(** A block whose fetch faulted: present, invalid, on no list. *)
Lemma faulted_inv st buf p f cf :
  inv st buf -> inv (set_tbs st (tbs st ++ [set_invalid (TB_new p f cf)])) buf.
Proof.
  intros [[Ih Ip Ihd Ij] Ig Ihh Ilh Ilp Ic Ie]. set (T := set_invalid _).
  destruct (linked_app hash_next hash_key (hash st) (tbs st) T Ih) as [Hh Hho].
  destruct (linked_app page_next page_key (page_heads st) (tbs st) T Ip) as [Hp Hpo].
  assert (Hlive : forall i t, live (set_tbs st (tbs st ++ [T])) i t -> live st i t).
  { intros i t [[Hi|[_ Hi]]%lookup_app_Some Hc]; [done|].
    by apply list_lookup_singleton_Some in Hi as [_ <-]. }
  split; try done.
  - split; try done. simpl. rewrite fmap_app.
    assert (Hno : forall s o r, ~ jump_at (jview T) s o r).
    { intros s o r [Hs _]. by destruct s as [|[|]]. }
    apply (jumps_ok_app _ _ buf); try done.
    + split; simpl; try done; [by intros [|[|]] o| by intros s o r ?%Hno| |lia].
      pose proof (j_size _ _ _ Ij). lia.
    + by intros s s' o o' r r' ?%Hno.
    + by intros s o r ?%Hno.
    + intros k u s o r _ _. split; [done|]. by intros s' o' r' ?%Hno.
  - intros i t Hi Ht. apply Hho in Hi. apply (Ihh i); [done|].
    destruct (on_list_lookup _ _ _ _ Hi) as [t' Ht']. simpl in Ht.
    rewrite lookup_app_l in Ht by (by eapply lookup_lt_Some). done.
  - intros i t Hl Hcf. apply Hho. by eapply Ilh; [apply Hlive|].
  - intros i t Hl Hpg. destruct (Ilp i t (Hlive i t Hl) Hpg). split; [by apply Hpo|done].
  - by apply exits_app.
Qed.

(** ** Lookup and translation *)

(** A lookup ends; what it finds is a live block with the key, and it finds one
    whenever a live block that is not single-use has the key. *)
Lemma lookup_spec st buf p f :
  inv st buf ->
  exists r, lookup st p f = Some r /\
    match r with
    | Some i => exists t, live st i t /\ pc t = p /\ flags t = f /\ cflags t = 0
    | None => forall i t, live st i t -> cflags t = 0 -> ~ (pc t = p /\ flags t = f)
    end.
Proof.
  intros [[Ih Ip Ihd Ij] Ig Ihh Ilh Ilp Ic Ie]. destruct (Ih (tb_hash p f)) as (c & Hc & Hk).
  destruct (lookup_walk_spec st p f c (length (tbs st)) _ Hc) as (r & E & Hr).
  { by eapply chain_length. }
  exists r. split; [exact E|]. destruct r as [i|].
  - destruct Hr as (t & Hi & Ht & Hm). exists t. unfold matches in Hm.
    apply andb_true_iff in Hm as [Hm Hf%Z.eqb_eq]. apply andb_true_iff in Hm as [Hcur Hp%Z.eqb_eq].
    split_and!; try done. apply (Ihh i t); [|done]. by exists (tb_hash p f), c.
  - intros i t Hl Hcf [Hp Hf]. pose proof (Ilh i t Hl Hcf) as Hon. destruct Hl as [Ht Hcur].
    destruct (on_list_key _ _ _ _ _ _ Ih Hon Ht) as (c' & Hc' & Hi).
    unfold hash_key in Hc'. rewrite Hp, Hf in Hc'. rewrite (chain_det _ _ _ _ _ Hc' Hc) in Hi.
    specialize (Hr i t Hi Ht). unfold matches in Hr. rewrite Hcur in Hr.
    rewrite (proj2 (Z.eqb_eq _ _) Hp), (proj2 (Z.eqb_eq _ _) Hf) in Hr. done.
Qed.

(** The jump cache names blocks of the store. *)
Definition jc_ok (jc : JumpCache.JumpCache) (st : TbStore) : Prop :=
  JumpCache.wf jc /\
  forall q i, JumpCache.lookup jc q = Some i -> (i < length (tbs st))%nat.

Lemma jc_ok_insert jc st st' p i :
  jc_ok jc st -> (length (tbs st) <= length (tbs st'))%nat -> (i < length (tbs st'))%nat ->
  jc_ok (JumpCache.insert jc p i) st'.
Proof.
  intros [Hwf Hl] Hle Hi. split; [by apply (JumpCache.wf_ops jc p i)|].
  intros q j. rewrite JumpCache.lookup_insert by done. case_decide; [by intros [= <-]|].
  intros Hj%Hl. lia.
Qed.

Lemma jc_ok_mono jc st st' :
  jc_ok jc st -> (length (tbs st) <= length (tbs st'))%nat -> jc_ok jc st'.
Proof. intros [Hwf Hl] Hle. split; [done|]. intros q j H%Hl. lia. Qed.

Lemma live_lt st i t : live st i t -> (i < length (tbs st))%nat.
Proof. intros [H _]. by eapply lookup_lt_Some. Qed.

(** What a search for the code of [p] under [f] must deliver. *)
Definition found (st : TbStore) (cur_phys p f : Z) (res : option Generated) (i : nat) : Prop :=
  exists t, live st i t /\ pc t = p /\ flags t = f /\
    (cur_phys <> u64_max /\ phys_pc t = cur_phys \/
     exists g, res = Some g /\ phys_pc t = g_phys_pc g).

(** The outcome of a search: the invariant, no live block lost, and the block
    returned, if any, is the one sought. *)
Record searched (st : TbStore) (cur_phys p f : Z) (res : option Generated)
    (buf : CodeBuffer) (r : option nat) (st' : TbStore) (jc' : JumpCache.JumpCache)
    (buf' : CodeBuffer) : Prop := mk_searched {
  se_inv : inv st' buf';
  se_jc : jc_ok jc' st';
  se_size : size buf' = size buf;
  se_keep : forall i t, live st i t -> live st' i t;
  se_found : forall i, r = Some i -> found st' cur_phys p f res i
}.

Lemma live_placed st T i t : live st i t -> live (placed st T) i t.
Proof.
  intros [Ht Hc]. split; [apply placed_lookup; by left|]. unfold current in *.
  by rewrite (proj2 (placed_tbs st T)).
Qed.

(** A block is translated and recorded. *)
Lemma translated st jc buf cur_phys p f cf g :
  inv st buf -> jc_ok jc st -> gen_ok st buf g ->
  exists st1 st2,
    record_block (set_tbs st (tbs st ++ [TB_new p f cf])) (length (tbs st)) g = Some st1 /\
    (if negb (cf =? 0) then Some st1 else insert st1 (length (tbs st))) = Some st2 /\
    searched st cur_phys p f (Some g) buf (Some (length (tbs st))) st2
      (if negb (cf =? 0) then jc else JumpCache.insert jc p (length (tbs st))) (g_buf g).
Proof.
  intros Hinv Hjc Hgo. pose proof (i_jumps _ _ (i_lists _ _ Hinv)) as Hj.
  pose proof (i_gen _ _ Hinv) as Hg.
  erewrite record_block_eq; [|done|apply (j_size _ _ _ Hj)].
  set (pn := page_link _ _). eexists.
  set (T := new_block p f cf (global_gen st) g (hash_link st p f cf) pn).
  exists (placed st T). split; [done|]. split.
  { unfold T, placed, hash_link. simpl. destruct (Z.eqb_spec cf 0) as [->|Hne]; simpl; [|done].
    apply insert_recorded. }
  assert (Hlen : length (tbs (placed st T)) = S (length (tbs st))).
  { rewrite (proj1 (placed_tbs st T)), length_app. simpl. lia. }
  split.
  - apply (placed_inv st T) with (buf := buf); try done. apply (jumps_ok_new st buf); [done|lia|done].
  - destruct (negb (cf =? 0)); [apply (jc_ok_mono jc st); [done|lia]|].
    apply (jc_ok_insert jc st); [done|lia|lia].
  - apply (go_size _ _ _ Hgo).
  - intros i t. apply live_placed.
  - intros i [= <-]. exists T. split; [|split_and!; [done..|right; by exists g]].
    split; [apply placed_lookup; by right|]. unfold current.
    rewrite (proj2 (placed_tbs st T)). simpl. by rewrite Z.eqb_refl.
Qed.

━━━━━━━━━━━━━━━━━━━━━━━━━━━━━━

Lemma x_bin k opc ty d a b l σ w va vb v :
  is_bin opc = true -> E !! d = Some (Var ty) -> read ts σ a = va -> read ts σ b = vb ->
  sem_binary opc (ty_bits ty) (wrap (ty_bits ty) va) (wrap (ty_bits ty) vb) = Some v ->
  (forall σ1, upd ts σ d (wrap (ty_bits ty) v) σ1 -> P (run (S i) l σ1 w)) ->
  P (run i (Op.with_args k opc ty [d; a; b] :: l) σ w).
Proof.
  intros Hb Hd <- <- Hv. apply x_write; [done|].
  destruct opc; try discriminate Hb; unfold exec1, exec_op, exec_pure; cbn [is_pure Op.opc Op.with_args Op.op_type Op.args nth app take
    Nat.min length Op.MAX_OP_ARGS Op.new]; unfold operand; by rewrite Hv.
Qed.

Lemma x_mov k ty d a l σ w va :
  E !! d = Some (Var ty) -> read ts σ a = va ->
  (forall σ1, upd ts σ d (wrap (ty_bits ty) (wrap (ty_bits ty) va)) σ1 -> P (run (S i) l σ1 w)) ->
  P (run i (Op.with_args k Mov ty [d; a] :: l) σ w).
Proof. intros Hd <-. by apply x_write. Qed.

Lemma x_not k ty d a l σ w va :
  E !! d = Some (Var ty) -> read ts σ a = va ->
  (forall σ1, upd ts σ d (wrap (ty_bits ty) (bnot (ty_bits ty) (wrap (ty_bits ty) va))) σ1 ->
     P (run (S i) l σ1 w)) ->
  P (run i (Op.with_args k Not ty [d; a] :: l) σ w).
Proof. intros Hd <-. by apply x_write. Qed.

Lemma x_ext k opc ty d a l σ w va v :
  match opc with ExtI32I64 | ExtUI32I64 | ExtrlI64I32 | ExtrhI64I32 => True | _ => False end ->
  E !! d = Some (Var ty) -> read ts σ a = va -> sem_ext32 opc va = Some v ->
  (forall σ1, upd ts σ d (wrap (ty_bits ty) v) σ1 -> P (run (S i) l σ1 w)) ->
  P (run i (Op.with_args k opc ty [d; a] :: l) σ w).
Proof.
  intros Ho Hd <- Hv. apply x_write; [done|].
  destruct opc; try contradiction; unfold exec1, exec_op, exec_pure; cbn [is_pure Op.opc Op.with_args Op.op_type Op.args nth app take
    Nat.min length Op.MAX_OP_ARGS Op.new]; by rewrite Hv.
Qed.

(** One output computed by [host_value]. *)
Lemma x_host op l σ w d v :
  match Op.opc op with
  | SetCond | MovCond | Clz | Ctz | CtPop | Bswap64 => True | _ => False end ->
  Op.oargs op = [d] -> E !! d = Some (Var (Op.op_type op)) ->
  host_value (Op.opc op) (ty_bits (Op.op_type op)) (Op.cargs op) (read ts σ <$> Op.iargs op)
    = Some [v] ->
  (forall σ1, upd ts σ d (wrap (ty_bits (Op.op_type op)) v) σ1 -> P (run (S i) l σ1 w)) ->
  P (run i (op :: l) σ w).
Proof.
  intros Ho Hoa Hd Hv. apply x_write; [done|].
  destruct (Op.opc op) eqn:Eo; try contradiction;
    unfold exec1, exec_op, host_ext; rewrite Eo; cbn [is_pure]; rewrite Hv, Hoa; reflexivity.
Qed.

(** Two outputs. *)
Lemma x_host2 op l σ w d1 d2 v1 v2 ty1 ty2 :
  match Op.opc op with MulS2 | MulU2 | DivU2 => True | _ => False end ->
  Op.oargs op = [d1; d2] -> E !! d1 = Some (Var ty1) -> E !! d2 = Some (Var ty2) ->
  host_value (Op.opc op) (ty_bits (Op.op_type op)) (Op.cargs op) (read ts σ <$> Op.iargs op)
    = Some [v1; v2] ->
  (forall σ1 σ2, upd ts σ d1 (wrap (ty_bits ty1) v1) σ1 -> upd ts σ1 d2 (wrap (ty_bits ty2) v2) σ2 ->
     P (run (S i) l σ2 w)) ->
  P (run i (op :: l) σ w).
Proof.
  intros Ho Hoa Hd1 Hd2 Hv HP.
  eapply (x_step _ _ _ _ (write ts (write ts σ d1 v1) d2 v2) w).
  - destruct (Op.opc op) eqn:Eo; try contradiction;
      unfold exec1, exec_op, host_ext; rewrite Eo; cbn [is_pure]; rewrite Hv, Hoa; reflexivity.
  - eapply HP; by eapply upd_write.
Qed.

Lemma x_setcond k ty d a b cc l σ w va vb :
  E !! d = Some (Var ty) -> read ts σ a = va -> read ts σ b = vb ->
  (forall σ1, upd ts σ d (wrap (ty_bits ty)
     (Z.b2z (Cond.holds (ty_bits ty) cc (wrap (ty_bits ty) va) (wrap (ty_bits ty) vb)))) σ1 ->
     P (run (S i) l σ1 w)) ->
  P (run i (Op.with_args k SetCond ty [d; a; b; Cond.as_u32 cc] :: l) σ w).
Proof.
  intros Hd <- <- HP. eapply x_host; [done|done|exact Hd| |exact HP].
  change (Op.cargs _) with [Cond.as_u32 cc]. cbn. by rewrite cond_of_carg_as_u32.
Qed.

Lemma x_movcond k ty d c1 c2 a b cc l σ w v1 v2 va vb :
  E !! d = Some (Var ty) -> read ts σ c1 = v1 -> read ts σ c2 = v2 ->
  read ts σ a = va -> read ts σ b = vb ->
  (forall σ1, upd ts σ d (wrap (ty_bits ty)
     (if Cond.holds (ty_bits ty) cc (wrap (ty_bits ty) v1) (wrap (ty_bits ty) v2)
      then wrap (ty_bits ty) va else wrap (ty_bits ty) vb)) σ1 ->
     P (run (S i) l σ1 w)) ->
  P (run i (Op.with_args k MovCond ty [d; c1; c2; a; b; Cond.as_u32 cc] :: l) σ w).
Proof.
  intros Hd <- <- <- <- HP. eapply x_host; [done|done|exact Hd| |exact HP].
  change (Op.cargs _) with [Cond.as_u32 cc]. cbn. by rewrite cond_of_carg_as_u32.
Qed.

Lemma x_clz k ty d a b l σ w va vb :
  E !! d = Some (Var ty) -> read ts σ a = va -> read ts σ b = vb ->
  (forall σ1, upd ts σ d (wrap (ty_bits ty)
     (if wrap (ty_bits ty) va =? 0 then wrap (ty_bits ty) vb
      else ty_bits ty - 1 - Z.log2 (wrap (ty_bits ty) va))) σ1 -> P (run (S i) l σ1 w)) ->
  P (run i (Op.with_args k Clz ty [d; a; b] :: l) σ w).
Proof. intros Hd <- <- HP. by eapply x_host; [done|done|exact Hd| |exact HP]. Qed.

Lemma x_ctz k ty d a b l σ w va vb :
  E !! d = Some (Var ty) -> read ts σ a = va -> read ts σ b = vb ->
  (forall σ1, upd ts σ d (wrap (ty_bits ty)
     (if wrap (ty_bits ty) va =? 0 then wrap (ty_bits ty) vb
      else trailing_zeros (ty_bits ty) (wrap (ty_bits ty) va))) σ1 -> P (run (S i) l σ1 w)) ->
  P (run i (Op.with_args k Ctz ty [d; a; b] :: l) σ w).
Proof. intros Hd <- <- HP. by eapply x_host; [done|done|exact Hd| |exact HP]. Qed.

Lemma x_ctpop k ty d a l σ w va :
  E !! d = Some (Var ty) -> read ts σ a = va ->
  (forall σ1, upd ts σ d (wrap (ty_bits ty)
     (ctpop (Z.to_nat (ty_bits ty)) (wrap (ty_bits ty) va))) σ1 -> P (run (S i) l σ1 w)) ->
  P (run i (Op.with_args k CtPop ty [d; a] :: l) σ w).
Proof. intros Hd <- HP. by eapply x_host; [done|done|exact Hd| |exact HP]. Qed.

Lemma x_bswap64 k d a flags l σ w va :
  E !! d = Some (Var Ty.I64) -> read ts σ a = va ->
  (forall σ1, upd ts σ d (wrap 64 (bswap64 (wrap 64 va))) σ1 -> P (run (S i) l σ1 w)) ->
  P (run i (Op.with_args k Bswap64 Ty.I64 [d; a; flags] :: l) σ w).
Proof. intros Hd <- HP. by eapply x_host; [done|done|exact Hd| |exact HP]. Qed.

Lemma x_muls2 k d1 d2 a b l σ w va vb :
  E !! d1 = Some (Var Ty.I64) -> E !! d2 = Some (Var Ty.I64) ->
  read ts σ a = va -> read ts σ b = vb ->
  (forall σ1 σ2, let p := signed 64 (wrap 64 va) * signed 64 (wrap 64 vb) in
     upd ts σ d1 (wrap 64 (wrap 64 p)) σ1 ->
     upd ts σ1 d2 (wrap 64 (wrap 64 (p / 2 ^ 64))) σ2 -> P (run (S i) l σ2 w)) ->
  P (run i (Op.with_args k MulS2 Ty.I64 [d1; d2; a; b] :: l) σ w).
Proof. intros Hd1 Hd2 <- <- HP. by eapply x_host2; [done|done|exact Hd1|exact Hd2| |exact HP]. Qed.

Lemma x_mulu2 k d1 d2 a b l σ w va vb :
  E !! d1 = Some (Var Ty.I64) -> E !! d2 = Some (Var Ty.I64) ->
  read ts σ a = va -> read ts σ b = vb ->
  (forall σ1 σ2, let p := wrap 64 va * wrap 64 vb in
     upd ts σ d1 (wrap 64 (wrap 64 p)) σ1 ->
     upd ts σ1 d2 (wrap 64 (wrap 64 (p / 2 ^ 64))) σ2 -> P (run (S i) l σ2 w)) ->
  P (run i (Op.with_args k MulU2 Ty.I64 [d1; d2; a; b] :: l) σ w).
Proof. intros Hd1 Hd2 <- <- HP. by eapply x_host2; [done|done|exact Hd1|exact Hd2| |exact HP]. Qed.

━━━━━━━━━━━━━━━━━━━━━━━━━━━━━━

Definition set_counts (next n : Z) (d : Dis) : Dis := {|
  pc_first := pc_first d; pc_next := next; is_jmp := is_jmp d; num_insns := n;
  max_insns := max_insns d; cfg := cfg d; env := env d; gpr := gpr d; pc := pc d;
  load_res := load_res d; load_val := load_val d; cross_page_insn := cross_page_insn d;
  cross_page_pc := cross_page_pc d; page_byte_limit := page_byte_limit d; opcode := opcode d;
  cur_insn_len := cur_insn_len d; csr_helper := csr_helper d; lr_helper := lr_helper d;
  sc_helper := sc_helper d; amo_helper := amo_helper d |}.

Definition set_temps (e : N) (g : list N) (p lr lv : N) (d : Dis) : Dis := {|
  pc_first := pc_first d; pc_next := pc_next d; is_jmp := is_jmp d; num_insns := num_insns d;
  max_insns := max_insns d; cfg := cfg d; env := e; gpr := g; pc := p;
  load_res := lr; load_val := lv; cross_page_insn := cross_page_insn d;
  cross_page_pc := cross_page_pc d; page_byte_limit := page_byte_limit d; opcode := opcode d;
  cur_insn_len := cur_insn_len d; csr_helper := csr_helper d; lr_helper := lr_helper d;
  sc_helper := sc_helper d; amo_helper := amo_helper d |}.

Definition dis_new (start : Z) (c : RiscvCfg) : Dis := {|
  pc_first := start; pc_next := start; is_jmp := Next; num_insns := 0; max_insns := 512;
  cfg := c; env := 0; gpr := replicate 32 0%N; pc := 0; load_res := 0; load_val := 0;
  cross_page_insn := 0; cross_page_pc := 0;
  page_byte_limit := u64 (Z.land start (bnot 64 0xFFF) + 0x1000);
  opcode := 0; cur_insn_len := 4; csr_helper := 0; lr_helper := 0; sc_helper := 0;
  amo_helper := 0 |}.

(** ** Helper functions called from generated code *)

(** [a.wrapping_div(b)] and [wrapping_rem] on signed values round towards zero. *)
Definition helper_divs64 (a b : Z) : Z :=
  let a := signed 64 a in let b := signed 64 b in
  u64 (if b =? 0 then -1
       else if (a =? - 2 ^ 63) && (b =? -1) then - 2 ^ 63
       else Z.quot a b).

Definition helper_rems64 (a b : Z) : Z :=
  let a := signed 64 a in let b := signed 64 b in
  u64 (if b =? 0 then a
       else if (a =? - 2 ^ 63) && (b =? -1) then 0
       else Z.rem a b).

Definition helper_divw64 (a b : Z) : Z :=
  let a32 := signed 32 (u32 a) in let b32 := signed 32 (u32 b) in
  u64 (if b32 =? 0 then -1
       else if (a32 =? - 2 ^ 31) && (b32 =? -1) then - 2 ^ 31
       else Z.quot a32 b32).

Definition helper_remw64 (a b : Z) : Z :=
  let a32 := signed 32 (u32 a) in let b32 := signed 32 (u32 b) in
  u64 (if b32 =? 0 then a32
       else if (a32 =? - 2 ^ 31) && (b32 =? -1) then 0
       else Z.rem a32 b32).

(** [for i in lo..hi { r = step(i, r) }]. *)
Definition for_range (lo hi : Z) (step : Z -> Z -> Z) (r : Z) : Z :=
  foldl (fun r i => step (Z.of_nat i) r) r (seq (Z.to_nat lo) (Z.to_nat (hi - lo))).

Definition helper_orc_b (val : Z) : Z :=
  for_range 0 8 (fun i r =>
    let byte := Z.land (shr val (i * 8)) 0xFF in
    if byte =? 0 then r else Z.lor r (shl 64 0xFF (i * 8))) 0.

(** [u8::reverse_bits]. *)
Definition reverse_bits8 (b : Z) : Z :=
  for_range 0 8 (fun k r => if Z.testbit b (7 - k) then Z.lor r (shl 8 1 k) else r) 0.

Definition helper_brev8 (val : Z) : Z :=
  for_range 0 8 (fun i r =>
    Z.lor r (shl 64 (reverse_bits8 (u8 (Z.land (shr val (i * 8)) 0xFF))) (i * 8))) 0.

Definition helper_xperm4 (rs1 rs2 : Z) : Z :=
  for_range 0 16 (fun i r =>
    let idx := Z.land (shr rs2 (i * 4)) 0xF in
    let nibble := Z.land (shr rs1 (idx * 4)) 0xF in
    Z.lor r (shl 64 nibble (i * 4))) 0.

━━━━━━━━━━━━━━━━━━━━━━━━━━━━━━

** AIM OF THE TASK **
Check each line above for the string "False" and show the ones that have it.

** PROBLEM SOLUTION **
  match opc with ExtI32I64 | ExtUI32I64 | ExtrlI64I32 | ExtrhI64I32 => True | _ => False end ->
  | SetCond | MovCond | Clz | Ctz | CtPop | Bswap64 => True | _ => False end ->
  match Op.opc op with MulS2 | MulU2 | DivU2 => True | _ => False end ->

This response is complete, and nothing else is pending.